[Stored items]
(* ===== verification/OrderAssignment.v ===== *)
(** * Order: offers and assignment

    assignment.go and assignmentrecovery.go: couriers propose offers, the
    requester accepts one or a courier accepts the order at its reward, and the
    attempt that follows moves Credit's hold to the courier before the order is
    assigned. Remote replies are an argument; what other transactions do
    between the two transactions of a step is one too. *)
From stdpp Require Import prelude gmap strings list.
From Stdlib Require Import ZArith.
From S2P Require Import Prelude.
From S2P Require Import GoLib.
From S2P Require Import GoText.
From S2P Require Import OrderTypes.
From S2P Require Import OrderPolicy.
From S2P Require Import OrderDB.
From S2P Require Import OrderStore.
From S2P Require Import OrderProgress.

Local Open Scope Z_scope.
Local Open Scope foc_scope.

(** ** Credit, as the sagas see it (assignmenttypes.go) *)

Inductive Reply :=
| Acknowledged
| CreditInsufficient
| CallFailed.
#[export] Instance Reply_eq_dec : EqDecision Reply.
Proof. solve_decision. Defined.

(** AssignmentCredit: the replies one step receives. A failed call may have
    taken effect. *)
Record AssignmentCredit := {
  Adjust : AdjustmentIntent → Reply;
  Revert : string → string → Reply;
  GetAssignmentReservation : string → option AssignmentReservation;
}.

Record assignmentObservation := {
  ob_reservation : option AssignmentReservation;
  ob_refused : bool;
}.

**PROBLEM DESCRIPTION**: Output nothing but the lines from the one with "Adjust : AdjustmentIntent → Reply;" through the last line above, each exactly as it stands.

**OUTPUT OF THE EXERCISE**:
  Adjust : AdjustmentIntent → Reply;
  Revert : string → string → Reply;
  GetAssignmentReservation : string → option AssignmentReservation;
}.

Record assignmentObservation := {
  ob_reservation : option AssignmentReservation;
  ob_refused : bool;
}.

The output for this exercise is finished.